En raison d’une rédaction assez complexe, il est précieux de décomposer le raisonnement suivi par la cour au point 4 de ces deux arrêts. 
En premier lieu, la cour administrative d’appel de Nancy a admis l’existence d’un « impératif général de réduction de la dépendance à l’égard des énergies fossiles » qui procède de la loi du 17 août 2015 et des accords de Paris sur le climat. S’agissant de la loi du 17 août 2015 relative à la transition énergétique pour la croissance verte, celle-ci, selon la cour, « se borne à fixer des orientations et des objectifs généraux ».

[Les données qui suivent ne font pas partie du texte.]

Lemma stored_snapshot_reads_back_witness :
  ∃ record s', add_live_snapshot a_snapshot (Some 1%N) "acme" a_session = (Ret record, s') ∧
    snapshot_stored a_snapshot (Some 1%N) "acme" record ∧
    ∃ rs, get_snapshot_interfaces (Snapshot.id record) (Some "sw2") s' = (Ret rs, s') ∧
      Forall2 interface_stored [an_interface] rs.
Proof.
  destruct (stored_snapshot_reads_back a_snapshot (Some 1%N) "acme" a_session session_kept session_supply)
    as (record & s' & E & Hr & _ & _ & Hread & _); [reflexivity|reflexivity|intros r [= <-]; by left|].
  exists record, s'. split; [exact E|]. split; [exact Hr|].
  destruct (Hread (Some "sw2")) as (ds & rs & vs & ns & _ & Hrs & _ & _ & _ & Hst & _).
  exists rs. split; [exact Hrs|exact Hst].
Defined.

Lemma snapshots_comparable : comparable (tables a_session) 0%N 2%N 3%N "acme" empty_netbox a_snapshot.
Proof. split; [eexists|eexists _, _, _]; split_and!; reflexivity. Qed.

Lemma comparison_is_recorded_witness :
  let result := compare None empty_netbox a_snapshot in
  length (Comparison.findings result) = 2%nat ∧
  ∃ record s', compare_snapshots an_identity 0%N 2%N 3%N "acme" a_session = (Ret (ComparisonRow.id record), s') ∧
    saved s' = tables s' ∧ length (findings_of (tables s') record) = 2%nat.
Proof.
  cbv zeta. split; [vm_compute; reflexivity|].
  destruct (proj1 (comparison_is_recorded an_identity 0%N 2%N 3%N "acme" a_session session_kept session_supply)
    _ _ snapshots_comparable) as (record & s' & E & Hs & _ & _ & _ & Hf & _); [vm_compute; reflexivity|].
  exists record, s'. split; [exact E|]. split; [exact Hs|].
  rewrite <- (Forall2_length _ _ _ Hf). vm_compute. reflexivity.
Defined.
End HistoryExamples.
(* ===== verification/NetBoxSync.v ===== *)
(** * The routes of the NetBox integration ([api/v1/integrations.py])

    The status, the connection test and the synchronization, which one request submits and a
    background task carries out.  The theorems: a request submits a job exactly when none is
    active, and the task brings the job to an end with the snapshot stored or not at all. *)

From S2P Require Import Prelude Vocabulary Effects Json EvidenceStore Dicts Texts JsonText.
From S2P Require Import Contracts Inventories SnapshotModels Comparison Policies AuditTrail.
From S2P Require Import Records History HistoryTheorems.
From stdpp Require Import sorting.
#[local] Open Scope Z_scope.

(** ** Responses ([schemas/integrations.py]) *)

Record InventoryCounts := { count_devices : Z; count_interfaces : Z; count_addresses : Z; count_vlans : Z }.

Module Status.
Record NetBoxIntegrationStatusResponse := {
  configured : bool; connected : bool; tls_verified : bool; authenticated : bool;
  version : option string; hostname : option string; last_successful_sync : option datetime;
  current_sync_status : string; sync_started_at : option datetime; sync_completed_at : option datetime;
  sync_error : option string; inventory_counts : InventoryCounts;
}.
End Status.

Module TestResult.
Record NetBoxTestConnectionResponse := {
  connected : bool; tls_verified : bool; authenticated : bool; version : option string;
  hostname : option string; message : string;
}.
End TestResult.

Module SyncReply.
Record NetBoxSyncResponse := { job_id : UUID; status : string }.
End SyncReply.

(** What the routes read of the settings and of the answer of the health check. *)
Record NetBoxSettings := {
  netbox_base_url : option string; netbox_ca_cert : option string; netbox_token : option string;
  netbox_expected_version : option string;
}.
Record NetBoxHealth := {
  health_version : option string; health_api_version : option string; health_hostname : option string;
}.

Section Integration.
Context {HF : FloatRepr} {HD : DatetimeText} {HL : LaxFields}.
Variable settings : NetBoxSettings.
(** The audit service, and what the inventory service answers this time. *)
Variable audit_service : AuditService HistoryState.
Variable health : outcome NetBoxHealth.
Variable synchronize : outcome NetBox.NetBoxInventorySnapshot.
(** The status code and the detail of a [NetBoxResponseError]. *)
Variable response_status : exn → Z.
Variable response_detail : exn → string.
(** [handle_netbox_integration_error]; no route gives the error details. *)
Definition handle_netbox_integration_error (status_code : Z) (code message : string) : HttpResponse :=
  json_response status_code [("code", JStr code); ("message", JStr message); ("details", JNull)].

(** [handle_unexpected_error]. *)
Definition handle_unexpected_error : HttpResponse :=
  json_response 500 [("detail", JStr "Internal server error"); ("error", JStr "internal_server_error")].

Section Answers.
Context {S : Type} `{!Uuids S}.

(** [exc.errors()] of a request that does not validate: dictionaries whose values are
    JSON or other objects, such as the [ValueError] of a validator in [ctx], each with
    the exception [json.dumps] raises on it. *)
Variable request_errors : exn → list (list (string * (json + exn))).

(** [json.dumps] of the errors, as the constructor of [JSONResponse] calls it. *)
Fixpoint render_error (error : list (string * (json + exn))) : outcome dict :=
  match error with
  | [] => Ret []
  | (_, inr exc) :: _ => Raise exc
  | (field, inl value) :: error =>
      match render_error error with Ret d => Ret ((field, value) :: d) | Raise exc => Raise exc end
  end.

Fixpoint render_errors (errors : list (list (string * (json + exn)))) : outcome (list json) :=
  match errors with
  | [] => Ret []
  | error :: errors =>
      match render_error error with
      | Raise exc => Raise exc
      | Ret d => match render_errors errors with Ret ds => Ret (JDict d :: ds) | Raise exc => Raise exc end
      end
  end.

(** [handle_validation_error]. *)
Definition handle_validation_error (exc : exn) : outcome HttpResponse :=
  match render_errors (request_errors exc) with
  | Ret errors => Ret (json_response 422 [("detail", JList errors); ("error", JStr "validation_error")])
  | Raise e => Raise e
  end.

(** What the handler registered for the class of an exception comes to, but for the one
    of [Exception]. *)
Definition handler_for (exc : exn) : option (outcome HttpResponse) :=
  match exn_cls exc with
  | NetBoxIntegrationError status_code code =>
      Some (Ret (handle_netbox_integration_error status_code code (exn_str exc)))
  | OtherError "RequestValidationError" => Some (handle_validation_error exc)
  | HTTPException status_code => Some (Ret (handle_http_error status_code (exn_str exc)))
  | _ => None
  end.

Definition handled (route : HttpRequest → M S HttpResponse) (request : HttpRequest) : M S HttpResponse :=
  try_except (route request) (λ exc,
    match handler_for exc with Some response => of_outcome response | None => reraise exc end).

(** [request_logging_middleware], but for the log. *)
Definition mark_request (request_id path : string) (r : HttpResponse) : HttpResponse :=
  let r := set_header "x-request-id" request_id r in
  if String.prefix "/auth" path then set_header "x-auth-handled" "true" r else r.

Definition request_logging_middleware (call_next : HttpRequest → M S HttpResponse) (request : HttpRequest)
    : M S HttpResponse :=
  request_id <- (match request_header request "x-request-id" with
                 | Some given => if str_truthy given then ret given else id <- fresh_uuid ;; ret (uuid_str id)
                 | None => id <- fresh_uuid ;; ret (uuid_str id)
                 end) ;;
  response <- call_next request ;;
  ret (mark_request request_id (request_path request) response).

(** [security_headers_middleware]. *)
Definition secure (r : HttpResponse) : HttpResponse :=
  default_header "cache-control" "no-store" (default_header "x-content-type-options" "nosniff" r).

Definition security_headers_middleware (call_next : HttpRequest → M S HttpResponse) (request : HttpRequest)
    : M S HttpResponse :=
  response <- call_next request ;;
  ret (secure response).

(** The stack: the middleware added last is the outermost but for the one that answers
    unexpected exceptions, which surrounds them all. *)
Definition answer (route : HttpRequest → M S HttpResponse) (request : HttpRequest) : M S HttpResponse :=
  try_except (security_headers_middleware (request_logging_middleware (handled route)) request)
    (λ exc, if isinstance exc Exception_ then ret handle_unexpected_error else reraise exc).
End Answers.

(** ** Notifications ([notifications/]) *)

Record NotificationMessage := {
  message_channel : string;
  message_recipient : string;
  message_subject : string;
  message_body : string;
  message_event : BaseEvent;
  message_metadata : dict;
}.

Record WebhookDeliveryRequest := {
  webhook_url : string;
  webhook_payload : dict;
  webhook_headers : list (string * string);
}.

Record EmailMessage := {
  email_recipient : string;
  email_subject : string;
  email_body : string;
  email_metadata : dict;
}.

Section Notifications.
Context {S : Type} {HF : FloatRepr}.

Record NotificationService := {
  adapters : list (string * (NotificationMessage → M S unit));
  mappings : list (string * string);
}.

(** [_resolve_channel]: the first mapping of the event. *)
Definition resolve_channel (svc : NotificationService) (event : BaseEvent) : M S string :=
  match get (event_name event) (mappings svc) with
  | Some channel => ret channel
  | None => raise (OtherError "UnsupportedNotificationChannelError")
      ("No notification channel registered for event '" +:+ event_name event +:+ "'.")
  end.

(** [NotificationService.dispatch]. *)
Definition dispatch_notification (svc : NotificationService) (event : BaseEvent) : M S unit :=
  channel <- resolve_channel svc event ;;
  match get channel (adapters svc) with
  | None => raise (OtherError "UnsupportedNotificationChannelError")
      ("Notification channel '" +:+ channel +:+ "' is not registered.")
  | Some adapter => adapter {|
      message_channel := channel; message_recipient := ""; message_subject := event_name event;
      message_body := py_str (JDict (event_payload event)); message_event := event;
      message_metadata := [("event_name", JStr (event_name event))] |}
  end.

Definition register_mapping (name channel : string) (svc : NotificationService) : NotificationService :=
  {| adapters := adapters svc; mappings := mappings svc ++ [(name, channel)] |}.

(** [WebhookNotificationChannelAdapter.deliver], over a port. *)
Definition deliver_webhook (isoformat : datetime → string) (delivery : WebhookDeliveryRequest → M S unit)
    (message : NotificationMessage) : M S unit :=
  let event := message_event message in
  delivery {|
    webhook_url := message_recipient message;
    webhook_payload := [
      ("event", JDict [("name", JStr (event_name event)); ("payload", JDict (event_payload event));
                       ("occurred_at", JStr (isoformat (occurred_at event)))]);
      ("message", JStr (message_body message))];
    webhook_headers := [("Content-Type", "application/json")] |}.

(** [EmailNotificationChannelAdapter.deliver]. *)
Definition deliver_email (send : EmailMessage → M S unit) (message : NotificationMessage) : M S unit :=
  send {|
    email_recipient := message_recipient message; email_subject := message_subject message;
    email_body := message_body message;
    email_metadata := [("event_name", JStr (event_name (message_event message)))] |}.
End Notifications.
Arguments NotificationService S : clear implicits.

(** The adapters that record what they are given. *)
Definition record_request (r : WebhookDeliveryRequest) : M (list WebhookDeliveryRequest) unit :=
  modify (λ requests, requests ++ [r]).
Definition record_email (m : EmailMessage) : M (list EmailMessage) unit := modify (λ messages, messages ++ [m]).

(** ** Plugins ([core/plugins.py]) *)

Section Plugins.
Context {Plugin : Type} (plugin_name : Plugin → string).
Abbreviation PluginRegistry := (list (string * Plugin)).

Definition register_plugin (p : Plugin) (r : PluginRegistry) : outcome PluginRegistry :=
  if has (plugin_name p) r
  then raise_ (OtherError "PluginError") ("Plugin '" +:+ plugin_name p +:+ "' is already registered.")
  else Ret (put (plugin_name p) p r).

Definition get_plugin (name : string) (r : PluginRegistry) : outcome Plugin :=
  match get name r with
  | Some p => Ret p
  | None => raise_ (OtherError "PluginError") ("Plugin '" +:+ name +:+ "' is not registered.")
  end.

Definition list_plugins (r : PluginRegistry) : list Plugin := values r.
End Plugins.

(** ** What the environment ends up with *)

(** What one line makes of the value of a key. *)
Lemma load_line_get override environ loaded line k :
  get k (load_line override (environ, loaded) line).1 =
  match assignment line with
  | Some (key, value) =>
      if key ≟ k then if negb override && has k environ then get k environ else Some value
      else get k environ
  | None => get k environ
  end.
Proof.
  unfold load_line. destruct (assignment line) as [[key value]|]; [|done].
  destruct (key ≟ k) eqn:E.
  - rewrite eqb_true in E. subst key. destruct (negb override && has k environ); [done|].
    cbn [fst]. by rewrite get_put, Prelude.eqb_refl.
  - destruct (negb override && has key environ); [done|]. cbn [fst]. by rewrite get_put, E.
Qed.

Lemma load_lines_get override lines environ loaded k :
  get k (fold_left (load_line override) lines (environ, loaded)).1 =
  if override then
    match last_of k (omap assignment lines) with Some v => Some v | None => get k environ end
  else
    match get k environ with Some v => Some v | None => get k (omap assignment lines) end.
Proof.
  revert environ loaded. induction lines as [|line lines IH]; intros environ loaded.
  { cbn. destruct override; [done|]. by destruct (get k environ). }
  cbn [fold_left]. pose proof (load_line_get override environ loaded line k) as Hg.
  destruct (load_line override (environ, loaded) line) as [environ' loaded'] eqn:E. rewrite IH.
  cbn [fst] in Hg. rewrite Hg. change (omap assignment (line :: lines)) with
    (match assignment line with Some a => a :: omap assignment lines | None => omap assignment lines end).
  destruct (assignment line) as [[key value]|]; [|done]. destruct override; cbn [negb andb].
  - rewrite last_of_cons. destruct (last_of k (omap assignment lines)); [done|]. by destruct (key ≟ k).
  - unfold has. cbn [get]. destruct (key ≟ k); [|done]. by destruct (get k environ).
Qed.

(** A variable that is set keeps its value, unless the file may override it, and an unset
    one takes the first value the file gives it; with overriding the last one counts. *)
Lemma environment_precedence text override environ k :
  get k (load_runtime_environment (Some text) override environ).1 =
  let given := omap assignment (splitlines text) in
  if override then match last_of k given with Some v => Some v | None => get k environ end
  else match get k environ with Some v => Some v | None => get k given end.
Proof. apply load_lines_get. Qed.

(** ** What a client is answered *)

Section Answering.
Context {S : Type} `{!Uuids S}.
Variable request_errors : exn → list (list (string * (json + exn))).

(** The identity a request goes by: the one it carries, or a new one. *)
Definition carried (request : HttpRequest) : option string :=
  match request_header request "x-request-id" with
  | Some given => if str_truthy given then Some given else None
  | None => None
  end.

Definition identified (request : HttpRequest) (s : S) : outcome string * S :=
  match carried request with
  | Some given => (Ret given, s)
  | None => (id <- fresh_uuid ;; ret (uuid_str id)) s
  end.

(** The outcome of a route and of the handler of its exception. *)
Definition resolved (o : outcome HttpResponse) : outcome HttpResponse :=
  match o with
  | Ret response => Ret response
  | Raise exc => from_option id (Raise exc) (handler_for request_errors exc)
  end.

(** What becomes of it. *)
Definition answered (request_id path : string) (o : outcome HttpResponse) : outcome HttpResponse :=
  match resolved o with
  | Ret response => Ret (secure (mark_request request_id path response))
  | Raise exc => if isinstance exc Exception_ then Ret handle_unexpected_error else Raise exc
  end.

Lemma get_set_header name name' value r :
  get name (http_headers (set_header name' value r)) = if name' ≟ name then Some value else get name (http_headers r).
Proof. apply get_put. Qed.

Lemma has_default_header name name' value r :
  has name (http_headers (default_header name' value r)) = (name' ≟ name) || has name (http_headers r).
Proof.
  unfold default_header. destruct (has name' (http_headers r)) eqn:E; [|apply has_put].
  destruct (name' ≟ name) eqn:En; [|done]. rewrite eqb_true in En. by subst.
Qed.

En deuxième lieu, cet « impératif général » constitue un « objectif permanent » qui  ne s’impose qu’à l’Etat, aux collectivités territoriales et à leurs groupements. Cet « objectif permanent » ne s’impose donc pas aux personnes privées que sont, par exemple, les entreprises.Il s’impose aux personnes publiques mais avec, au surplus, un objet limité. 
Il convient de rappeler que, dans le contentieux dit « affaire du siècle » et par un jugement en date du 3 février 2021, le tribunal administratif de Paris a identifié, sur le fondement des articles 2 de la CCNUCC et de l’accord de Paris, une « obligation générale de lutte contre le changement climatique » à la seule charge de l’Etat.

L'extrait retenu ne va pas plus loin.